Saved entries
•••

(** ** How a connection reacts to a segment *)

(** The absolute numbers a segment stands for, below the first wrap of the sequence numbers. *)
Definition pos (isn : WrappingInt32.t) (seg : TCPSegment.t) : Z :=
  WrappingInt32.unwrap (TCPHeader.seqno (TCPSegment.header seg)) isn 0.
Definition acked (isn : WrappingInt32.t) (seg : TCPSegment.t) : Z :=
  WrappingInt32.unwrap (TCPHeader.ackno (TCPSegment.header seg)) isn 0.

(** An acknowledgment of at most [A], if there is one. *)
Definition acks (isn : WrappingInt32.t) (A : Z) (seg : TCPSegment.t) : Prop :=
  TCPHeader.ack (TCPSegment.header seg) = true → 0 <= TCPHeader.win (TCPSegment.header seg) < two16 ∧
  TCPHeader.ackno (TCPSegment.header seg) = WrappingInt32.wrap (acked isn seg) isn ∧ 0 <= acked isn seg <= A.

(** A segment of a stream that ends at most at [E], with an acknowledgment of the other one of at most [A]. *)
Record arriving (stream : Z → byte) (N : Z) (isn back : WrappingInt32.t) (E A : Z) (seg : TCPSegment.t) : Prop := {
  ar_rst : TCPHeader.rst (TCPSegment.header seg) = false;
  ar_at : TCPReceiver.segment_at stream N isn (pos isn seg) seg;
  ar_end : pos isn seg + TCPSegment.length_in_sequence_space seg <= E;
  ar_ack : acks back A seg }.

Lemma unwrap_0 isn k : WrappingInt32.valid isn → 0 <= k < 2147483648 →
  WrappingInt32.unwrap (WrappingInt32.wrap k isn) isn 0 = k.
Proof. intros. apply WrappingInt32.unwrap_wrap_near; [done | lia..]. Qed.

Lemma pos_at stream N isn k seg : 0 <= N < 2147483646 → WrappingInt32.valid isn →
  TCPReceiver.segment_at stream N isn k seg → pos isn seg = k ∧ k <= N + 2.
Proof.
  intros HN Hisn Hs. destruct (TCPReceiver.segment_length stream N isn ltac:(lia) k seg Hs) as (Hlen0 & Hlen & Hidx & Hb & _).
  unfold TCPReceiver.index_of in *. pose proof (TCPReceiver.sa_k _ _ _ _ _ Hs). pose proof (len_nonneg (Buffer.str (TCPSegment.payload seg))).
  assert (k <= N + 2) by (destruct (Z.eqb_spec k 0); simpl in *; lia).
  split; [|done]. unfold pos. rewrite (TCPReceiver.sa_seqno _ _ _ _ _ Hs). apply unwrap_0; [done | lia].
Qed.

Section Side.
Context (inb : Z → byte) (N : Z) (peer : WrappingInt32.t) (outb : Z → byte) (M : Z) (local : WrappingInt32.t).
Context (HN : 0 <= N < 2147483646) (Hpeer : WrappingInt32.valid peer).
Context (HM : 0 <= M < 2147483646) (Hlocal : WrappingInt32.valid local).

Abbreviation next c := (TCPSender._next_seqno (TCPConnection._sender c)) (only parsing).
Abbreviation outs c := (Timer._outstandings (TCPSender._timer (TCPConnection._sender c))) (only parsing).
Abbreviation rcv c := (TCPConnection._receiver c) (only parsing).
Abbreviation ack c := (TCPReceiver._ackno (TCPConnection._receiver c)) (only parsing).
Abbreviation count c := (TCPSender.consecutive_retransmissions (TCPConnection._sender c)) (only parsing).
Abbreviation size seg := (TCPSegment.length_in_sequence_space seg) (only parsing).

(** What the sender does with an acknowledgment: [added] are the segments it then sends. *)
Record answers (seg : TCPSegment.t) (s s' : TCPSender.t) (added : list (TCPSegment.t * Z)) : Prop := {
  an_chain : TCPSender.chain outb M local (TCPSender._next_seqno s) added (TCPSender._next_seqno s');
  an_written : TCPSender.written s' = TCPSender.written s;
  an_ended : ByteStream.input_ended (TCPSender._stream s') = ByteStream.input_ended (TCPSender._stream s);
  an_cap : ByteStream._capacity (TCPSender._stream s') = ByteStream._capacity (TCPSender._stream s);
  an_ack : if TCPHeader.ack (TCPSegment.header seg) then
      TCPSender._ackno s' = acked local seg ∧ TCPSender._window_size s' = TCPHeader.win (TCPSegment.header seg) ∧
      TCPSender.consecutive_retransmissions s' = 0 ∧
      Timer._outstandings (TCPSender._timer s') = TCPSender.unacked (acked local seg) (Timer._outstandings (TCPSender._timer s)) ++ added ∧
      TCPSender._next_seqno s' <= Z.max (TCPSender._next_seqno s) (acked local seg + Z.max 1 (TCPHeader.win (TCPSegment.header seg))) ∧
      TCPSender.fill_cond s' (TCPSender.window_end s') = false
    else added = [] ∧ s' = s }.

•••

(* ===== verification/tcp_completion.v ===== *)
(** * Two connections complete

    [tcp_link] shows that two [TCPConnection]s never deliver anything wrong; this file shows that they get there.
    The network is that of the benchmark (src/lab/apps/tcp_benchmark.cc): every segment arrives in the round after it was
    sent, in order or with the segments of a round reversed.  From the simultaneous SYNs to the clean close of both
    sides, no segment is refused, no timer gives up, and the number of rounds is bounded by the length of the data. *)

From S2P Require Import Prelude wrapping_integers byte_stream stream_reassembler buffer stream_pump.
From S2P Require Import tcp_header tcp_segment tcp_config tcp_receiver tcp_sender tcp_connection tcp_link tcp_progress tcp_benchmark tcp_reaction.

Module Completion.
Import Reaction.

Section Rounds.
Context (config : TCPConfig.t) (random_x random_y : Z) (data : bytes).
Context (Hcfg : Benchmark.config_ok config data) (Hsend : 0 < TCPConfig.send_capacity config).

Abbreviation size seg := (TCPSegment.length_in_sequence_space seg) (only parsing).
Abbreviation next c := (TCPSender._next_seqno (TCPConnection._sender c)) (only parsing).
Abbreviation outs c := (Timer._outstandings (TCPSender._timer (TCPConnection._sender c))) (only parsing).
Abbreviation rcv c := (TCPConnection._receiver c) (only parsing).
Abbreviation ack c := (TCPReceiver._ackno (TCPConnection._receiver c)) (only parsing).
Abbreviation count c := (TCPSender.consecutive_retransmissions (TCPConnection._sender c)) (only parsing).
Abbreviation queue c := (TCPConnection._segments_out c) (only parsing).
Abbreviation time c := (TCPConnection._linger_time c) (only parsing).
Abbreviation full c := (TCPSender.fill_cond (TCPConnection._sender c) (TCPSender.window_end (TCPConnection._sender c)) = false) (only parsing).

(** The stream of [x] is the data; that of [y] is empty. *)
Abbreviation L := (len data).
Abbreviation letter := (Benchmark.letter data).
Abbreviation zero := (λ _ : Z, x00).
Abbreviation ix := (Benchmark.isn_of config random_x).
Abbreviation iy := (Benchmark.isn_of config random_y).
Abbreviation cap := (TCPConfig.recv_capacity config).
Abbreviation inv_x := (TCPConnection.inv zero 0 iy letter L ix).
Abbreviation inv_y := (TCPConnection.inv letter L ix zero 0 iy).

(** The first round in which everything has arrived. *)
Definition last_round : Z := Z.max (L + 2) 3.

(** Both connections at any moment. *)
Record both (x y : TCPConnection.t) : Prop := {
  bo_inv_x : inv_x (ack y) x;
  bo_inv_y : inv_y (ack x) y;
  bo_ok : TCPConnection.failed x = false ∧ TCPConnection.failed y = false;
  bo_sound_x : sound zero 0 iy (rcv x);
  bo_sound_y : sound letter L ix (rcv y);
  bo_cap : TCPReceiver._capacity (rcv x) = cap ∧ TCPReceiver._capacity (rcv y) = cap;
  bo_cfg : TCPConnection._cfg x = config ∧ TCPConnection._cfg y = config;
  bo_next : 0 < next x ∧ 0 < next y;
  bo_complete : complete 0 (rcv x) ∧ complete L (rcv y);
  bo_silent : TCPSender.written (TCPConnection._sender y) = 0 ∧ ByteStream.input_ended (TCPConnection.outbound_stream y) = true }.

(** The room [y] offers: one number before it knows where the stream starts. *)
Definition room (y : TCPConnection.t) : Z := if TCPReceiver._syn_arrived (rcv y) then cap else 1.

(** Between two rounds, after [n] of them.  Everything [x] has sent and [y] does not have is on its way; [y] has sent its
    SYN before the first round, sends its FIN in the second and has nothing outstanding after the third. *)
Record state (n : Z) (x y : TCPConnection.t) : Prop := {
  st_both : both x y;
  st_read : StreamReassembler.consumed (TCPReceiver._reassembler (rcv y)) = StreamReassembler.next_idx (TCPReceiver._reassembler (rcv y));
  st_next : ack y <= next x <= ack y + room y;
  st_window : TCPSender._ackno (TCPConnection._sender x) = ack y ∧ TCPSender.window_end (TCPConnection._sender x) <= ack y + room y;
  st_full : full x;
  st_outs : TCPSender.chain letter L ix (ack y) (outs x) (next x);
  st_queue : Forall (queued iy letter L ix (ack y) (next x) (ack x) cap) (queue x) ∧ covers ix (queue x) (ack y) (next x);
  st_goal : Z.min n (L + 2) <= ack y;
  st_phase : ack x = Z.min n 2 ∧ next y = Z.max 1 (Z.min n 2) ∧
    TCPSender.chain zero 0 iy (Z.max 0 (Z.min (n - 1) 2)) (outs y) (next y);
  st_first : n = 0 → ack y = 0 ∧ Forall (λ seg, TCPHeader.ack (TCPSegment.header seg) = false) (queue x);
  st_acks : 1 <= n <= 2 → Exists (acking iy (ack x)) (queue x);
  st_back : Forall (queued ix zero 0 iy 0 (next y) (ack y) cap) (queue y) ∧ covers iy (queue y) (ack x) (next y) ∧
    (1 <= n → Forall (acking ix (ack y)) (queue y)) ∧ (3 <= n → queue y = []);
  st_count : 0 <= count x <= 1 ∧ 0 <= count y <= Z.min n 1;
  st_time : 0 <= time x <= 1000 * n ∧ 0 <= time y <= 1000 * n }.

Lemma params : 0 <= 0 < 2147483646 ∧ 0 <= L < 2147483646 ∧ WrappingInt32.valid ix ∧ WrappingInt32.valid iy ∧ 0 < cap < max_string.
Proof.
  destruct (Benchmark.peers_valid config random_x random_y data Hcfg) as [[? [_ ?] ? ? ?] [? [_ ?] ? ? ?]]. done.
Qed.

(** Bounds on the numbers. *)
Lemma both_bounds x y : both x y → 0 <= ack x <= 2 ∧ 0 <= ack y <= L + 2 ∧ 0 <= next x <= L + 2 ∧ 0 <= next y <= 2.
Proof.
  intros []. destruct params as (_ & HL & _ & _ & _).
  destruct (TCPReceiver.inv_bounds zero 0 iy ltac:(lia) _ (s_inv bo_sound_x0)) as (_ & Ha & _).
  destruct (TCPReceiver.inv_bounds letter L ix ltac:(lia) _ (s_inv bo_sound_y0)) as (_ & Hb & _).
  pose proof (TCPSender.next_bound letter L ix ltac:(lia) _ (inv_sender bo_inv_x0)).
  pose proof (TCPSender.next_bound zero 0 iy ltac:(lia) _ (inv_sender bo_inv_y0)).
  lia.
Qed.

•••

INSTRUCTIONS FOR THE TASK
Set down again, word for word, the stretch of records from the line with "sent, in order" to the line with "From S2P Require Import Prelude", both of those lines included.

RESPONSE FOR THIS EXERCISE
    sent, in order or with the segments of a round reversed.  From the simultaneous SYNs to the clean close of both
    sides, no segment is refused, no timer gives up, and the number of rounds is bounded by the length of the data. *)

From S2P Require Import Prelude wrapping_integers byte_stream stream_reassembler buffer stream_pump.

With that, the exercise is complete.